____ RAW DATA

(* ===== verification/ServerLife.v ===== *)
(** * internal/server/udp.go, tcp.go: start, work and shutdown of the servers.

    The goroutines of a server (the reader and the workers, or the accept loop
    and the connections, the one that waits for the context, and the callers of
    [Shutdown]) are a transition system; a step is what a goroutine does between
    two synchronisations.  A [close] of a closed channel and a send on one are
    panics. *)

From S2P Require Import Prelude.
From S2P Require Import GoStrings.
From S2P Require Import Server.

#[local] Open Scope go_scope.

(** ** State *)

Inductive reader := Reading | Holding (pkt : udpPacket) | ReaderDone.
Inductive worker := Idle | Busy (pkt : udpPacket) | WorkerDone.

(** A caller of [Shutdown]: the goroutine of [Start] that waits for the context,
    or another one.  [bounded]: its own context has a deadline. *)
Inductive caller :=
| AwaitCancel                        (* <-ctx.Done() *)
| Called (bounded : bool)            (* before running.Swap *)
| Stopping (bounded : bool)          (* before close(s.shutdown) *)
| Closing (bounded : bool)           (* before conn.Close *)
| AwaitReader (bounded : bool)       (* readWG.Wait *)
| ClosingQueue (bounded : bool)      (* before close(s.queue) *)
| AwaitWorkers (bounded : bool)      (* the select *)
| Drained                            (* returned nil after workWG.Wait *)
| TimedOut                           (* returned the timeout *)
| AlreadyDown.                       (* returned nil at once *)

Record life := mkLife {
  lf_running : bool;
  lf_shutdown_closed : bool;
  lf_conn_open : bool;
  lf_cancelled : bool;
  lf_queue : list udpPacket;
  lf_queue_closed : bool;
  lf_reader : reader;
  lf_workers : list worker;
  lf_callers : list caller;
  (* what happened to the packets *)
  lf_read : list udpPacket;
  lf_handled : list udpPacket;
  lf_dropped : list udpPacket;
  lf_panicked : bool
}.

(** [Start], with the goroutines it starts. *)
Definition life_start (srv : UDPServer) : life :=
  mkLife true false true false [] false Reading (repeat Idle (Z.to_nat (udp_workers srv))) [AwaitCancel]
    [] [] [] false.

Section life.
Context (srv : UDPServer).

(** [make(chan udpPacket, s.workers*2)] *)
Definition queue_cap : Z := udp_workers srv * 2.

________
____ RAW DATA

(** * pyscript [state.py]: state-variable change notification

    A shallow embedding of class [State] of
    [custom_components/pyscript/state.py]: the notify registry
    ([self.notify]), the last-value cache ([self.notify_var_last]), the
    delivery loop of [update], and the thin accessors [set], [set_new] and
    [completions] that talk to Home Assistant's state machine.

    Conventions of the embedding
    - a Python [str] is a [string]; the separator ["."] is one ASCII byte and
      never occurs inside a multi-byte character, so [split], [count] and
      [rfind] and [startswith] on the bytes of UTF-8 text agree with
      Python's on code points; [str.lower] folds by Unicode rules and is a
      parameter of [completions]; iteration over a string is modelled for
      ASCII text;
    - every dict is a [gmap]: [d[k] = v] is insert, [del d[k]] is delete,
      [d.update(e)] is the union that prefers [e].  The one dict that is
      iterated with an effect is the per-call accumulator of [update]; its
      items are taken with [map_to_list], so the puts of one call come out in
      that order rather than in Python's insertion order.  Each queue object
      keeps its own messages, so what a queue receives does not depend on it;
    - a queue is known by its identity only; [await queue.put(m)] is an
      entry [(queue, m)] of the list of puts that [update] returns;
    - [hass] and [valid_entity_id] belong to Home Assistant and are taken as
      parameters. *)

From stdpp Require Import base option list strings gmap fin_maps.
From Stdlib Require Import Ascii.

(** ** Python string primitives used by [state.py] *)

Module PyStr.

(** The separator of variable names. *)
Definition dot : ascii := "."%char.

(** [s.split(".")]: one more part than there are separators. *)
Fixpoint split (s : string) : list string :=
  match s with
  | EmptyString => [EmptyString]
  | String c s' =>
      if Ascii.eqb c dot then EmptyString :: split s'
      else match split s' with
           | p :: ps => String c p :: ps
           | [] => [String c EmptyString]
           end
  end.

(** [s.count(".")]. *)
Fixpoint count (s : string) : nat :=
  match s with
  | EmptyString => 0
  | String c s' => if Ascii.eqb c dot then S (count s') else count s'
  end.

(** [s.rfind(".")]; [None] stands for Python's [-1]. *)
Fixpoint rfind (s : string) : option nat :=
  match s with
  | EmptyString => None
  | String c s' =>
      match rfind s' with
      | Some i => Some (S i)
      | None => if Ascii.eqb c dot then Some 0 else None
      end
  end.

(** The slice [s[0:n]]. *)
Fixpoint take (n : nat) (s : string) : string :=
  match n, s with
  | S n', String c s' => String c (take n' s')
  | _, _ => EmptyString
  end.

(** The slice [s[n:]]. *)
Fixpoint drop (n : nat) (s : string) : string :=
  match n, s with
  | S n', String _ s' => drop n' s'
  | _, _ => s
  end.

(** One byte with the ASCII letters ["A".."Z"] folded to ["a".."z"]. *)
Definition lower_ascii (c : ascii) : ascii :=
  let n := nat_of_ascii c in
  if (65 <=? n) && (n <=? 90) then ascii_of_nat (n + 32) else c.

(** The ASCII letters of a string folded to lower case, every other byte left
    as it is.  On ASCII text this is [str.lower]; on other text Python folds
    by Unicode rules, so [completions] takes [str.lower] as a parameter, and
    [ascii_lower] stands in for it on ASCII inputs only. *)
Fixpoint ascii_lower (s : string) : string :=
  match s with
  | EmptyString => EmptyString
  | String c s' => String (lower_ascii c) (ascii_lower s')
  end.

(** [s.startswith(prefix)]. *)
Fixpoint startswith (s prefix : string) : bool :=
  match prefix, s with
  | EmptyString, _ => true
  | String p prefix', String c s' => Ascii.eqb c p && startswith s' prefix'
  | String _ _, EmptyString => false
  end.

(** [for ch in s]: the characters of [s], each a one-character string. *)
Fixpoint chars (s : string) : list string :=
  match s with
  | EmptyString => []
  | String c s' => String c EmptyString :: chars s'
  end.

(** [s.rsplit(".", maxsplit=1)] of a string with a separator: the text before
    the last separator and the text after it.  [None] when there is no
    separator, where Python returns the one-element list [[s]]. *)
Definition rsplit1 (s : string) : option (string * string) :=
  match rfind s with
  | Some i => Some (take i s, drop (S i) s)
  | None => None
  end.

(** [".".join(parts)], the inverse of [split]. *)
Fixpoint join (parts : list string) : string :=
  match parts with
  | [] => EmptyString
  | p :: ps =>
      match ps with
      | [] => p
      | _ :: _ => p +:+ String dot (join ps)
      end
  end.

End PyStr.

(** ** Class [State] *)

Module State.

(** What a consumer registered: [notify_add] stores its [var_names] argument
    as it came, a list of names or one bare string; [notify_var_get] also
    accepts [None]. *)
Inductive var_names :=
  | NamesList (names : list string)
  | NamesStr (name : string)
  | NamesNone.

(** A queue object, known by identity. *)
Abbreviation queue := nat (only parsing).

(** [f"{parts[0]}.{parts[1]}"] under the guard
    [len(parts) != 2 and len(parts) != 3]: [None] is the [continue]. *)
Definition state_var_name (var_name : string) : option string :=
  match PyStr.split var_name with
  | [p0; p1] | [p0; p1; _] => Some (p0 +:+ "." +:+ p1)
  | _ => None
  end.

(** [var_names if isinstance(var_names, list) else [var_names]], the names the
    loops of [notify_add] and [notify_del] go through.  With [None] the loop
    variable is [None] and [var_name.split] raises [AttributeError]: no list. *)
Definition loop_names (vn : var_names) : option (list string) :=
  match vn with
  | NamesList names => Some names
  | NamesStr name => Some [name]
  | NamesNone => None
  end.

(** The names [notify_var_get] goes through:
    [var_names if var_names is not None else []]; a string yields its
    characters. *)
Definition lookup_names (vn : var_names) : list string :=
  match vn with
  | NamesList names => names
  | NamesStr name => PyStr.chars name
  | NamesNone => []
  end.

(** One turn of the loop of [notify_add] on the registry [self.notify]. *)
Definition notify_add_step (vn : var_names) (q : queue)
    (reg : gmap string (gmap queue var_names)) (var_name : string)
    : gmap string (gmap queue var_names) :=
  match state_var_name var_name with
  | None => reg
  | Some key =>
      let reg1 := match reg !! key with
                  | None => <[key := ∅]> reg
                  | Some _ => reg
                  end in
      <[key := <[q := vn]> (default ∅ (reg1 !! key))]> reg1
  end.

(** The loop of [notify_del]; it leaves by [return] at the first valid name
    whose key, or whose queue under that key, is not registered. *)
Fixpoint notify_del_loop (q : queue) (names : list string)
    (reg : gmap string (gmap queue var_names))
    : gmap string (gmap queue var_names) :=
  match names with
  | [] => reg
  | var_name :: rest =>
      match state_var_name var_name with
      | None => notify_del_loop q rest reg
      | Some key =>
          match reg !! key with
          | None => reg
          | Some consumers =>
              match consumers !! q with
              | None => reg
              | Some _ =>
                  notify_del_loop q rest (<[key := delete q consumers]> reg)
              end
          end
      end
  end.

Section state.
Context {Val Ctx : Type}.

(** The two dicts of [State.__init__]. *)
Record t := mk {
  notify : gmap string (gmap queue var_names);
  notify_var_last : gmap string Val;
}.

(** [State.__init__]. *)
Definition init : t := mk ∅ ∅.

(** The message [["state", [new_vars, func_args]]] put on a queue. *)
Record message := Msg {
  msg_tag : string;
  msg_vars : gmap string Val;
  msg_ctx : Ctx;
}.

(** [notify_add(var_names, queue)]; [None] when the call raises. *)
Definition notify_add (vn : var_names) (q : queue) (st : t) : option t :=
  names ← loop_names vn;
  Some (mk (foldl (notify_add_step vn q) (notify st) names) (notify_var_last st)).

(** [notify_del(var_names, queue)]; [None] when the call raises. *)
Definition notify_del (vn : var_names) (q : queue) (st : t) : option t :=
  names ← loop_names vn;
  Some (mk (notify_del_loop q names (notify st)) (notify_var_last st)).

________
____ RAW DATA

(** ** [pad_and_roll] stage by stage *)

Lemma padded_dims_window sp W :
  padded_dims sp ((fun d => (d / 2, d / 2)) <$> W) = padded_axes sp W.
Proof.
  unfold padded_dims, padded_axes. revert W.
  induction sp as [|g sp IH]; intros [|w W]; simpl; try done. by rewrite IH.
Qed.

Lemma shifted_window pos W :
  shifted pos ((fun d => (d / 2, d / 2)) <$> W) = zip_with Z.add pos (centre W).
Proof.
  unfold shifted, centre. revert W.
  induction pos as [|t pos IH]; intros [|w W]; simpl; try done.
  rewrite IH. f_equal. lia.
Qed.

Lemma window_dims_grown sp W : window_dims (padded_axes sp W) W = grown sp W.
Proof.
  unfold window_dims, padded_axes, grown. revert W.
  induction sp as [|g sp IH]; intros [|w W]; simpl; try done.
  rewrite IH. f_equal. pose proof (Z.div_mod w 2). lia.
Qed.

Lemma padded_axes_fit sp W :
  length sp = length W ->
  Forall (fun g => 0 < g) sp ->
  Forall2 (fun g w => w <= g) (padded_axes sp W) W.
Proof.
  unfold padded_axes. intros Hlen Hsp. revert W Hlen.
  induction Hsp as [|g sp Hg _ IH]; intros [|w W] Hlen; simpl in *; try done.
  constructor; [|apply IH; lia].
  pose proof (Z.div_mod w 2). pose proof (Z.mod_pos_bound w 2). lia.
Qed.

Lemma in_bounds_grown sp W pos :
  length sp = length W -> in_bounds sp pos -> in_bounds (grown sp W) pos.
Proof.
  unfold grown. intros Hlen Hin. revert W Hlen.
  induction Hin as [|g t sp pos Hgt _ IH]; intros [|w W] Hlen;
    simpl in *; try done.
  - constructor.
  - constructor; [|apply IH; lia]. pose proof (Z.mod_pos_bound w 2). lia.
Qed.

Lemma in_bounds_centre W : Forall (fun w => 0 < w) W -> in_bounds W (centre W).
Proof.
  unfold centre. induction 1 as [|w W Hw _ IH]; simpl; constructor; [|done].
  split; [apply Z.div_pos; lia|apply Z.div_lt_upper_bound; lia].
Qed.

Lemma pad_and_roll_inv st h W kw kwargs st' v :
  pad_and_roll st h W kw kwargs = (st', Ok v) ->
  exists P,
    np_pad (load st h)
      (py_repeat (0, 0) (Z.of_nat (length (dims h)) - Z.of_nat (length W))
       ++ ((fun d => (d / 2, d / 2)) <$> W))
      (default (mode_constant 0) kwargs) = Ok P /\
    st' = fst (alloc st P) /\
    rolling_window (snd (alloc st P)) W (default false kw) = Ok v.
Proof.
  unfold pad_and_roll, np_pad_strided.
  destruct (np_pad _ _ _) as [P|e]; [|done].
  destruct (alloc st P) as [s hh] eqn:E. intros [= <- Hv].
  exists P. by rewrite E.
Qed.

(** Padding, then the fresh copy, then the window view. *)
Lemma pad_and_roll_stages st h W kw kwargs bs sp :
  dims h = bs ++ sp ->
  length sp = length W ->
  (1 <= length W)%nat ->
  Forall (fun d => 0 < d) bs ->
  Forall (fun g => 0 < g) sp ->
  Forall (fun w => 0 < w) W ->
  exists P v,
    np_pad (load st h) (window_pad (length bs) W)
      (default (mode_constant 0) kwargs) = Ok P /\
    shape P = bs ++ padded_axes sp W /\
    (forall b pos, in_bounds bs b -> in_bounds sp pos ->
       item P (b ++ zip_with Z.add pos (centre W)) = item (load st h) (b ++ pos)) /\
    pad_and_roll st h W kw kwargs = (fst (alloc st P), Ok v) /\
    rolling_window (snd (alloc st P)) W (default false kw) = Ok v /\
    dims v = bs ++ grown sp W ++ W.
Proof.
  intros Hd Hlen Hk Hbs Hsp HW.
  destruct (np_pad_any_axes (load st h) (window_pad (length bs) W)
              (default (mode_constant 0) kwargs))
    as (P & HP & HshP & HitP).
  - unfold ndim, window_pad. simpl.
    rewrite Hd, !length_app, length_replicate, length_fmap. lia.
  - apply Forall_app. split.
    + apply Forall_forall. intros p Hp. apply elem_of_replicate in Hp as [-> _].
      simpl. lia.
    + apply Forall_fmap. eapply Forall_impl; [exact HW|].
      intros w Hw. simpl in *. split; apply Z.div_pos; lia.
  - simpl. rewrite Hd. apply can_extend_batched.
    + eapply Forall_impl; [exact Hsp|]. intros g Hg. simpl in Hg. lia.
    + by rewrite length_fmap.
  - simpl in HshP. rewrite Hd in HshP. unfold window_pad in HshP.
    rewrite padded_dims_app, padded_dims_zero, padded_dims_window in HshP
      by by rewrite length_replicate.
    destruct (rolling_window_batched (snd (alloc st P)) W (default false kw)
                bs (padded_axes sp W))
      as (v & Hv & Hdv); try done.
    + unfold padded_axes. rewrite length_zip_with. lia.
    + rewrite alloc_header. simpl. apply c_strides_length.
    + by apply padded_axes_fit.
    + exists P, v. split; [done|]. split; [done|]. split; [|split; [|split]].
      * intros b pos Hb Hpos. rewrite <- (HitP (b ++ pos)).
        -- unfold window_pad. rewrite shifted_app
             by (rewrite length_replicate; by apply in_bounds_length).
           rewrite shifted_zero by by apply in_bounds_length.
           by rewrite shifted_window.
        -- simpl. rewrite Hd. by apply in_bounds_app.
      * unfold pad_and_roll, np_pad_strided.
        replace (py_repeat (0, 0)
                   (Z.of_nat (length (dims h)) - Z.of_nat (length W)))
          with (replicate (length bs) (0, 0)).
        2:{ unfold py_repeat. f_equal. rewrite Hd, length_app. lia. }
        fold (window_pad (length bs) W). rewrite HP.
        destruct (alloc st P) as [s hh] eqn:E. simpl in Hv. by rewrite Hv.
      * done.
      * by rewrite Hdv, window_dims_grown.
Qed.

________

▶ _DESCRIPTION OF THE TASK_
Line count for the word "when": tally the lines of the records above that hold it and give only that figure.

▶ _SOLUTION BELOW_
3